* _Exercise_
What you write should be an exact copy of the material, from its first line through the line containing "carries its column".

....

(** * VLC_TUI_Light: the SQLite data-access layer [vlc_db.py]

    A shallow embedding of class [VlcDatabase] (version 1.2.0, [src/vlc_db.py])
    and of the schema and writers of the released version 1.0.0
    ([src/RELIS/vlc_db_RELIS.py]), followed by the properties of the
    specification that are decided by that code, and by further properties of
    the readers, the writers, the migration and the command line.

    Modelling choices.
    - The database file is a finite map from table names to tables.  A table
      carries its column declarations (name, DEFAULT, NOT NULL), its primary key
      and its rows in rowid order.  No statement of the program deletes a row,
      so rowid order is insertion order and a new row goes to the end.
    - A row is a finite map from column names to SQL values; a value is NULL, an
      integer or a text.  Python [None] is bound as NULL, [int] as an integer
      and [str] as a text.  SQLite's integers have 64 bits: for a Python [int]
      outside that range the binding raises [OverflowError] before the engine
      runs the statement.
    - Every SQL statement of the source is one function in the monad [Sql],
      which threads the database and may raise an [exception].  The exceptions
      modelled are the ones the statements of this program can meet: a missing
      table or column and a conflict target that names no key
      ([OperationalError], raised when the statement is prepared), an integer
      that cannot be bound ([OverflowError], raised when the parameters are
      bound), and a NOT NULL or PRIMARY KEY violation ([IntegrityError],
      raised when the statement runs).  The first and the last are
      [sqlite3.Error]s, which the methods catch; [OverflowError] is none, and
      leaves the method as an exception.  A statement that raises leaves the
      database as it was.
    - [commit] has no effect on the model: there is one connection, every
      method runs at most one data-changing statement, and the context manager
      commits on exit. *)

From Stdlib Require Import Ascii String.
From stdpp Require Import gmap strings list fin_maps pretty.

(** ** SQL values *)

Inductive value : Type :=
  | VNull
  | VInt (n : Z)
  | VText (s : string).

#[global] Instance value_eq_dec : EqDecision value.
Proof. solve_decision. Defined.

#[global] Instance value_inhabited : Inhabited value := populate VNull.

(** [a = b] in a WHERE clause: NULL compares equal to nothing. *)
Definition sql_eq (a b : value) : bool :=
  match a, b with
  | VNull, _ | _, VNull => false
  | _, _ => bool_decide (a = b)
  end.

(** [a != b] in a WHERE clause: NULL differs from nothing either. *)
Definition sql_ne (a b : value) : bool :=
  match a, b with
  | VNull, _ | _, VNull => false
  | _, _ => bool_decide (a ≠ b)
  end.

(** [COALESCE(v, d)]. *)
Definition coalesce (v d : value) : value :=
  match v with
  | VNull => d
  | _ => v
  end.

(** The larger of two values in SQLite's ordering of storage classes: NULL is
    skipped by the aggregate, integers come before texts, texts are compared
    bytewise. *)
Definition value_max (a b : value) : value :=
  match a, b with
  | VNull, _ => b
  | _, VNull => a
  | VInt x, VInt y => VInt (Z.max x y)
  | VInt _, VText _ => b
  | VText _, VInt _ => a
  | VText x, VText y => if String.leb x y then b else a
  end.

(** [MAX(...)] over the values of a group; NULL for a group without a
    non-NULL value. *)
Definition sql_max (vs : list value) : value := foldr value_max VNull vs.

(** Binding of optional Python arguments. *)
Definition opt_text (o : option string) : value :=
  match o with
  | Some s => VText s
  | None => VNull
  end.

Definition opt_int (o : option Z) : value :=
  match o with
  | Some n => VInt n
  | None => VNull
  end.

(** ** Tables *)

Record column : Type := Column {
  col_name : string;
  col_default : value;
  col_notnull : bool
}.

Record table : Type := Table {
  tbl_columns : list column;
  tbl_pkey : list string;
  tbl_rows : list (gmap string value)
}.

#[global] Instance column_eq_dec : EqDecision column.
Proof. solve_decision. Defined.

#[global] Instance table_eq_dec : EqDecision table.
Proof. solve_decision. Defined.

Definition column_names (t : table) : list string := col_name <$> tbl_columns t.

Definition has_column (t : table) (c : string) : bool :=
  bool_decide (c ∈ column_names t).

Definition has_columns (t : table) (cs : list string) : bool :=
  forallb (has_column t) cs.

(** [SET c1 = v1, c2 = v2, ...] applied to one row. *)
Definition assign (sets : list (string * value)) (r : gmap string value)
  : gmap string value :=
  foldr (λ cv acc, <[cv.1 := cv.2]> acc) r sets.

(** The row in which every column holds its declared DEFAULT. *)
Definition default_row (t : table) : gmap string value :=
  foldr (λ c acc, <[col_name c := col_default c]> acc) ∅ (tbl_columns t).

(** The row built by [INSERT INTO t (c1, ...) VALUES (v1, ...)]. *)
Definition new_row (t : table) (vals : list (string * value))
  : gmap string value :=
  assign vals (default_row t).

Definition not_null_ok (t : table) (r : gmap string value) : bool :=
  forallb (λ c, negb (col_notnull c) || negb (bool_decide (r !!! col_name c = VNull)))
          (tbl_columns t).

(** Two rows collide on the primary key [pk].  Every table of this program
    declares a primary key. *)
Definition key_match (pk : list string) (r1 r2 : gmap string value) : bool :=
  forallb (λ k, sql_eq (r1 !!! k) (r2 !!! k)) pk.

(** [WHERE c1 = v1 AND c2 = v2 ...]. *)
Definition row_matches (cond : list (string * value)) (r : gmap string value)
  : bool :=
  forallb (λ cv, sql_eq (r !!! cv.1) cv.2) cond.

Definition update_rows (sets cond : list (string * value))
  (rows : list (gmap string value)) : list (gmap string value) :=
  (λ r, if row_matches cond r then assign sets r else r) <$> rows.

Definition upsert_rows (pk : list string) (r : gmap string value)
  (sets : list (string * value)) (rows : list (gmap string value))
  : list (gmap string value) :=
  if existsb (key_match pk r) rows
  then (λ r0, if key_match pk r r0 then assign sets r0 else r0) <$> rows
  else rows ++ [r].

(** ** The statement monad *)

Inductive exception : Type :=
  | OperationalError
  | IntegrityError
  | OverflowError.

(** [isinstance(e, sqlite3.Error)]. *)
Definition sqlite3_Error (e : exception) : bool :=
  match e with
  | OperationalError | IntegrityError => true
  | OverflowError => false
  end.

Inductive outcome (A : Type) : Type :=
  | Ok (a : A)
  | Raise (e : exception).
Arguments Ok {A} a.
Arguments Raise {A} e.

Definition Sql (A : Type) : Type :=
  gmap string table → outcome A * gmap string table.

#[global] Instance Sql_ret : MRet Sql := λ A a db, (Ok a, db).

#[global] Instance Sql_bind : MBind Sql := λ A B f m db,
  match m db with
  | (Ok a, db') => f a db'
  | (Raise e, db') => (Raise e, db')
  end.

Definition raise {A : Type} (e : exception) : Sql A := λ db, (Raise e, db).

(** [try: body except sqlite3.Error as e: handler]; an exception of another
    class propagates. *)
Definition try_except {A : Type} (body : Sql A) (handler : exception → Sql A)
  : Sql A := λ db,
  match body db with
  | (Ok a, db') => (Ok a, db')
  | (Raise e, db') => if sqlite3_Error e then handler e db' else (Raise e, db')
  end.

(** [try: body except sqlite3.OperationalError: handler]; any other exception
    propagates. *)
Definition try_except_operational {A : Type} (body handler : Sql A) : Sql A :=
  λ db,
  match body db with
  | (Ok a, db') => (Ok a, db')
  | (Raise OperationalError, db') => handler db'
  | (Raise e, db') => (Raise e, db')
  end.

Definition commit : Sql unit := mret ().

(** ** Binding of parameters

    [cursor.execute(sql, params)] prepares the statement, binds the parameters
    and runs it.  A Python [int] is bound as a signed 64-bit integer; for an
    [int] outside that range the binding raises [OverflowError], after the
    statement was prepared and before it runs. *)
Definition int64 (n : Z) : bool := (- 2 ^ 63 <=? n)%Z && (n <? 2 ^ 63)%Z.
#[global] Arguments int64 : simpl never.

Definition bindable (v : value) : bool :=
  match v with
  | VInt n => int64 n
  | _ => true
  end.

(** An optional integer argument that is [None] or can be bound. *)
Definition opt_int64 (o : option Z) : bool := bindable (opt_int o).

(** ** Statements *)

(** [CREATE TABLE IF NOT EXISTS name (cols, PRIMARY KEY pk)]. *)
Definition create_table_if_not_exists (name : string) (cols : list column)
  (pk : list string) : Sql unit := λ db,
  match db !! name with
  | Some _ => (Ok (), db)
  | None => (Ok (), <[name := Table cols pk []]> db)
  end.

(** [SELECT col FROM name LIMIT 1]. *)
Definition select_limit_1 (col name : string) : Sql (list value) := λ db,
  match db !! name with
  | None => (Raise OperationalError, db)
  | Some t =>
      if has_column t col
      then (Ok ((λ r, r !!! col) <$> take 1 (tbl_rows t)), db)
      else (Raise OperationalError, db)
  end.

(** [ALTER TABLE name ADD COLUMN c]: the rows already stored read the
    DEFAULT of the new column. *)
Definition alter_table_add_column (name : string) (c : column) : Sql unit :=
  λ db,
  match db !! name with
  | None => (Raise OperationalError, db)
  | Some t =>
      if has_column t (col_name c)
      then (Raise OperationalError, db)
      else (Ok (), <[name := Table (tbl_columns t ++ [c]) (tbl_pkey t)
                              (insert (col_name c) (col_default c) <$> tbl_rows t)]> db)
  end.

(** [INSERT INTO name (c1, ...) VALUES (v1, ...)]. *)
Definition insert_into (name : string) (vals : list (string * value))
  : Sql unit := λ db,
  match db !! name with
  | None => (Raise OperationalError, db)
  | Some t =>
      if negb (has_columns t vals.*1) then (Raise OperationalError, db)
      else if negb (forallb bindable vals.*2) then (Raise OverflowError, db)
      else
        let r := new_row t vals in
        if negb (not_null_ok t r) then (Raise IntegrityError, db)
        else if existsb (key_match (tbl_pkey t) r) (tbl_rows t)
        then (Raise IntegrityError, db)
        else (Ok (), <[name := Table (tbl_columns t) (tbl_pkey t)
                                (tbl_rows t ++ [r])]> db)
  end.

(** [INSERT INTO name (c1, ...) VALUES (v1, ...)
     ON CONFLICT(target) DO UPDATE SET sets].  The conflict target has to name
    a uniqueness constraint of the table, here its primary key.  The SET lists
    of this program assign neither a key column nor a NOT NULL column. *)
Definition insert_on_conflict_do_update (name : string)
  (vals : list (string * value)) (target : list string)
  (sets : list (string * value)) : Sql unit := λ db,
  match db !! name with
  | None => (Raise OperationalError, db)
  | Some t =>
      if negb (has_columns t vals.*1 && has_columns t sets.*1
               && bool_decide (target = tbl_pkey t))
      then (Raise OperationalError, db)
      else if negb (forallb bindable (vals.*2 ++ sets.*2))
      then (Raise OverflowError, db)
      else
        let r := new_row t vals in
        if negb (not_null_ok t r) then (Raise IntegrityError, db)
        else (Ok (), <[name := Table (tbl_columns t) (tbl_pkey t)
                                (upsert_rows (tbl_pkey t) r sets (tbl_rows t))]> db)
  end.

....

* _Response to this exercise_
(** * VLC_TUI_Light: the SQLite data-access layer [vlc_db.py]

    A shallow embedding of class [VlcDatabase] (version 1.2.0, [src/vlc_db.py])
    and of the schema and writers of the released version 1.0.0
    ([src/RELIS/vlc_db_RELIS.py]), followed by the properties of the
    specification that are decided by that code, and by further properties of
    the readers, the writers, the migration and the command line.

    Modelling choices.
    - The database file is a finite map from table names to tables.  A table
      carries its column declarations (name, DEFAULT, NOT NULL), its primary key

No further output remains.